Error running cuda on VM with GPU passthrough. cuda.get_device_name() returns 802, not initialized

We have a h/w setup with multiple H100s ( from lspci -d 10de:). I have setup one GPU to passthrough to my Qemu/KVM VM. After installing drivers on the guest, I can see that it is attached:
From nvidia-smi in the guest, I can see the single GPU I attached.
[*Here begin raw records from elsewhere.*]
(** The entry at a path, if any. *)
Fixpoint lookup (p : path) (e : entry) : option entry :=
  match p with
  | [] => Some e
  | n :: p' =>
      match e with
      | Dir m => m !! n ≫= lookup p'
      | File _ => None
      end
  end.

(** The same with the error the system reports. *)
Fixpoint stat (p : path) (e : entry) : result entry :=
  match p with
  | [] => Ok e
  | n :: p' =>
      match e with
      | Dir m =>
          match m !! n with
          | Some c => stat p' c
          | None => Raise FileNotFoundError
          end
      | File _ => Raise NotADirectoryError
      end
  end.

(** Rewrite the slot of the last component of [p] in its directory:
    [f] gets what is there and says what is there afterwards.  Nothing
    happens when the directory that holds the slot is missing. *)
Fixpoint palter (f : option entry → option entry) (p : path) (e : entry)
  : entry :=
  match p with
  | [] => e
  | n :: p' =>
      match e with
      | Dir m =>
          match p' with
          | [] => Dir (partial_alter f n m)
          | _ :: _ => Dir (alter (palter f p') n m)
          end
      | File _ => e
      end
  end.

Definition remove (p : path) : entry → entry := palter (λ _, None) p.
Definition put (p : path) (x : entry) : entry → entry := palter (λ _, Some x) p.

(** The path of the directory that holds [p]. *)
Definition parent (p : path) : path := removelast p.

(** Two paths part ways: neither lies on the other. *)
Fixpoint diverge (p q : path) : bool :=
  match p, q with
  | a :: p', b :: q' => if String.eqb a b then diverge p' q' else true
  | _, _ => false
  end.

(** [os.makedirs(p, exist_ok=True)] *)
Fixpoint makedirs (p : path) (e : entry) : result entry :=
  match p with
  | [] =>
      match e with
      | Dir _ => Ok e
      | File _ => Raise FileExistsError
      end
  | n :: p' =>
      match e with
      | Dir m =>
          c ← makedirs p' (default (Dir ∅) (m !! n));
          Ok (Dir (<[n := c]> m))
      | File _ => Raise NotADirectoryError
      end
  end.

(** The names in a directory. *)
Definition names (m : gmap string entry) : list string := (map_to_list m).*1.

(** [os.listdir(p)] *)
Definition listdir (p : path) (e : entry) : result (list string) :=
  x ← stat p e;
  match x with
  | Dir m => Ok (names m)
  | File _ => Raise NotADirectoryError
  end.

(** [os.rename(src, dst)] with the checks of a POSIX system: a file
    replaces a file, a directory replaces an empty directory. *)
Definition rename (src dst : path) (e : entry) : result entry :=
  x ← stat src e;
  if decide (src = dst) then Ok e
  else if decide (src `prefix_of` dst) then Raise OSError
  else
    d ← stat (parent dst) e;
    match d with
    | File _ => Raise NotADirectoryError
    | Dir _ =>
        match lookup dst e, x with
        | Some (Dir m), Dir _ =>
            if decide (m = ∅) then Ok (put dst x (remove src e))
            else Raise OSError
        | Some (Dir _), File _ => Raise IsADirectoryError
        | Some (File _), Dir _ => Raise NotADirectoryError
        | _, _ => Ok (put dst x (remove src e))
        end
    end.

(** [with open(p, 'r') as f: BeautifulSoup(f, 'html.parser')] *)
Definition read (p : path) (e : entry) : result soup :=
  x ← stat p e;
  match x with
  | File d => Ok d
  | Dir _ => Raise IsADirectoryError
  end.

(** [with open(p, 'w') as f: f.write(text)], for a text that
    [html.parser] reads as the tree [d]. *)
Definition write (p : path) (d : soup) (e : entry) : result entry :=
  x ← stat (parent p) e;
  match x with
  | File _ => Raise NotADirectoryError
  | Dir _ =>
      match lookup p e with
      | Some (Dir _) => Raise IsADirectoryError
      | _ => Ok (put p (File d) e)
      end
  end.

End Fs.

(* ===================================================================== *)
(** * [WebflowImporter] and the phases of the script *)
(* ===================================================================== *)

Module Importer.
Import Py Soup Fs.

(** The fields of a [WebflowImporter]. *)
Record importer := {
  html_paths : list path;
  static_files : gmap string (list string);
}.

(** What a run acts on: the directory tree, the importer object and the
    lines written to standard output by the two movers.  (The progress
    lines of [update_html] repeat values computed here and are left
    out.) *)
Record world := {
  fs : entry;
  self : importer;
  stdout : list string;
}.

(** [WebflowImporter()] *)
Definition init : importer := {|
  html_paths := [];
  static_files := {[ "js" := []; "css" := []; "images" := []; "documents" := [] ]};
|}.

(** A statement: it changes the world and returns or raises.  When it
    raises, the world is the one reached at that point. *)
Definition M (A : Type) : Type := world → world * result A.

#[global] Instance M_ret : MRet M := λ A a w, (w, Ok a).
#[global] Instance M_bind : MBind M := λ A B k m w,
  match m w with
  | (w', Ok a) => k a w'
  | (w', Raise e) => (w', Raise e)
  end.

(** A call of [os] that changes the tree. *)
Definition on_fs (f : entry → result entry) : M unit := λ w,
  match f (fs w) with
  | Ok e => ({| fs := e; self := self w; stdout := stdout w |}, Ok ())
  | Raise x => (w, Raise x)
  end.

(** A call that reads the tree. *)
Definition of_fs {A} (f : entry → result A) : M A := λ w, (w, f (fs w)).

(** [sys.stdout.write(line)] *)
Definition print (line : string) : M unit := λ w,
  ({| fs := fs w; self := self w; stdout := stdout w ++ [line] |}, Ok ()).

(** [self.static_files[key].append(file)]: a key error when the key is
    not one of the dictionary. *)
Definition record_static (key file : string) : M unit := λ w,
  match static_files (self w) !! key with
  | Some l =>
      ({| fs := fs w;
          self := {| html_paths := html_paths (self w);
                     static_files := <[key := l ++ [file]]> (static_files (self w)) |};
          stdout := stdout w |}, Ok ())
  | None => (w, Raise KeyError)
  end.

(** [self.html_paths.append(p)] *)
Definition record_html (p : path) : M unit := λ w,
  ({| fs := fs w;
      self := {| html_paths := html_paths (self w) ++ [p];
                 static_files := static_files (self w) |};
      stdout := stdout w |}, Ok ()).

(** [try: body except FileNotFoundError: handler] *)
Definition try_except_FileNotFoundError {A} (body handler : M A) : M A := λ w,
  match body w with
  | (w', Raise FileNotFoundError) => handler w'
  | r => r
  end.

(** [for x in l: body x] *)
Fixpoint for_ {A} (l : list A) (body : A → M unit) : M unit :=
  match l with
  | [] => mret ()
  | x :: l' => body x ≫= λ _, for_ l' body
  end.

(** [f"{target_app}/static/{target_app}/{static_file_type}/"] *)
Definition dest_static_dir (target_app static_file_type : string) : string :=
  target_app +:+ "/static/" +:+ target_app +:+ "/" +:+ static_file_type +:+ "/".

(** [work_dir / static_file_type] *)
Definition source_static_dir (work_dir : path) (static_file_type : string)
  : path :=
  work_dir ++ parse static_file_type.

(** [os.path.join(dir, file)] for a name returned by [os.listdir].  In
    the lines that are printed the joined path is the text of the
    directory, which ends with a slash in the script, and the name. *)
Definition join (dir : path) (file : string) : path := dir ++ [file].

Definition newline : string := String (ascii_of_nat 10) "".

(** [f'+ Moved {static_file_type} ({file} to {file_dest})\n'] *)
Definition moved_notice (static_file_type file file_dest : string) : string :=
  "+ Moved " +:+ static_file_type +:+ " (" +:+ file +:+ " to " +:+ file_dest
  +:+ ")" +:+ newline.

(** [f'No {static_file_type} files found. Continuing.\n'] *)
Definition skipped_notice (static_file_type : string) : string :=
  "No " +:+ static_file_type +:+ " files found. Continuing." +:+ newline.

(** The body of the loop of [move_static_file]. *)
Definition move_one (static_file_type : string) (source : path) (dest : string)
    (file : string) : M unit :=
  let file_src := join source file in
  let file_dest := join (parse dest) file in
  on_fs (rename file_src file_dest) ≫= λ _,
  print (moved_notice static_file_type file (dest +:+ file)) ≫= λ _,
  record_static static_file_type file.

Definition move_static_file (work_dir : path) (target_app : string)
    (static_file_type : string) : M unit :=
  let dest := dest_static_dir target_app static_file_type in
  on_fs (makedirs (parse dest)) ≫= λ _,
  let source := source_static_dir work_dir static_file_type in
  try_except_FileNotFoundError
    (files ← of_fs (listdir source);
     for_ files (move_one static_file_type source dest))
    (print (skipped_notice static_file_type)).

(** [file.endswith('.html')] *)
Definition endswith_html (file : string) : bool :=
  let n := String.length file in
  (5 <=? n)%nat && String.eqb (String.substring (n - 5) 5 file) ".html".

Definition move_html_files (work_dir : path) (target_app : string) : M unit :=
  let dest := target_app +:+ "/templates/" in
  on_fs (makedirs (parse dest)) ≫= λ _,
  files ← of_fs (listdir work_dir);
  for_ files (λ file,
    if endswith_html file then
      let file_src := join work_dir file in
      let file_dest := join (parse dest) file in
      on_fs (rename file_src file_dest) ≫= λ _,
      print (moved_notice "html" file (dest +:+ file)) ≫= λ _,
      record_html file_dest
    else mret ()).

Section Rewriting.

(** [update_html] does not write the text it read with the changes made:
    it writes [soup.prettify(formatter=HTMLFormatter(indent=4))], which
    puts every node on a line of its own, indented.  [reread d] is the
    tree that [html.parser] reads from the text written for the tree
    [d]; nothing is assumed of it. *)
Variable reread : soup → soup.

(** [update_html(html_path, target_app)]: read, rewrite, write back. *)
Definition update_html (html_path : path) (target_app : string) : M unit :=
  d ← of_fs (read html_path);
  d' ← of_fs (λ _, Rewriter.rewrite target_app d);
  on_fs (write html_path (reread d')).

Definition update_htmls (target_app : string) : M unit := λ w,
  for_ (html_paths (self w)) (λ html_path, update_html html_path target_app) w.

(** The phases of the script between unpacking the archive and trashing
    the working folder. *)
Definition run (working_folder : path) (target_app : string) : M unit :=
  move_static_file working_folder target_app "js" ≫= λ _,
  move_static_file working_folder target_app "css" ≫= λ _,
  move_static_file working_folder target_app "images" ≫= λ _,
  move_static_file working_folder target_app "documents" ≫= λ _,
  move_html_files working_folder target_app ≫= λ _,
  update_htmls target_app.

End Rewriting.

End Importer.


(* ===================================================================== *)
(** * Notions used to state the properties *)
(* ===================================================================== *)

Module Spec.
Import Py Soup.

(** All tags below a node, the node first, in document order. *)
Fixpoint tags_node (n : node) : list node :=
  match n with
  | Text _ => []
  | Tag _ _ cs => n :: flat_map tags_node cs
  end.

(** All tags of a document, in document order. *)
Definition tags (d : soup) : list node := flat_map tags_node d.

(** What a list of children shows of its strings: the text of a string,
    nothing of a tag. *)
Definition text_of (n : node) : option string :=
  match n with
  | Text s => Some s
  | Tag _ _ _ => None
  end.
Definition shape (cs : list node) : list (option string) := map text_of cs.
name, pci.bus_id, vbios_version, driver_version
NVIDIA H100 80GB HBM3, 00000000:01:00.0, 96.00.61.00.01, 550.54.15

CUDA Version is 12.4, Driver Version: 550.54.15
MIG is disabled, Persistence-M is Off.
Guest is on Ubuntu 22.04.
But I still get errors trying to run some cuda samples directly or via pytorch.

>>> import os,torch
>>> torch.cuda.is_available()
.../python3.10/site-packages/torch/cuda/__init__.py:118: UserWarning: CUDA initialization: Unexpected error from cudaGetDeviceCount(). Did you run some cuda functions before calling NumCudaDevices() that might have already set an error? Error 802: system not yet initialized (Triggered internally at ../c10/cuda/CUDAFunctions.cpp:108.)
  return torch._C._cuda_getDeviceCount() > 0
False

Setting the following env variables help return is_avaialble() as True, but fails in the next one:

>>> os.environ["CUDA_DEVICE_ORDER"]="PCI_BUS_ID"
>>> os.environ["CUDA_VISIBLE_DEVICES"]="0"
>>> os.environ["PYTORCH_NVML_BASED_CUDA_CHECK"]="1"
>>> torch.cuda.is_available()
True
>>> torch.cuda.get_device_name(0)
...
  File ".../site-packages/torch/cuda/__init__.py", line 293, in _lazy_init
    torch._C._cuda_init()
RuntimeError: Unexpected error from cudaGetDeviceCount(). Did you run some cuda functions before calling NumCudaDevices() that might have already set an error? Error 802: system not yet initialized

Thank You

1 Like

I’m having the same issue, very similar setup:
VM OS: Ubuntu 22.4
NVIDIA-SMI 550.90.07
Driver Version: 550.90.07
CUDA Version: 12.4
GPU: 1 H100 SXM

>>> import torch
>>> torch.cuda.is_available()
/home/ubuntu/venv/lib/python3.10/site-packages/torch/cuda/__init__.py:118: UserWarning: CUDA initialization: Unexpected error from cudaGetDeviceCount(). Did you run some cuda functions before calling NumCudaDevices() that might have already set an error? Error 802: system not yet initialized (Triggered internally at ../c10/cuda/CUDAFunctions.cpp:108.)
  return torch._C._cuda_getDeviceCount() > 0
False

I’ve seen others say to install fabric manager but that should not be the case with 1 GPU. I’ve tried restarting and that did not solve it either.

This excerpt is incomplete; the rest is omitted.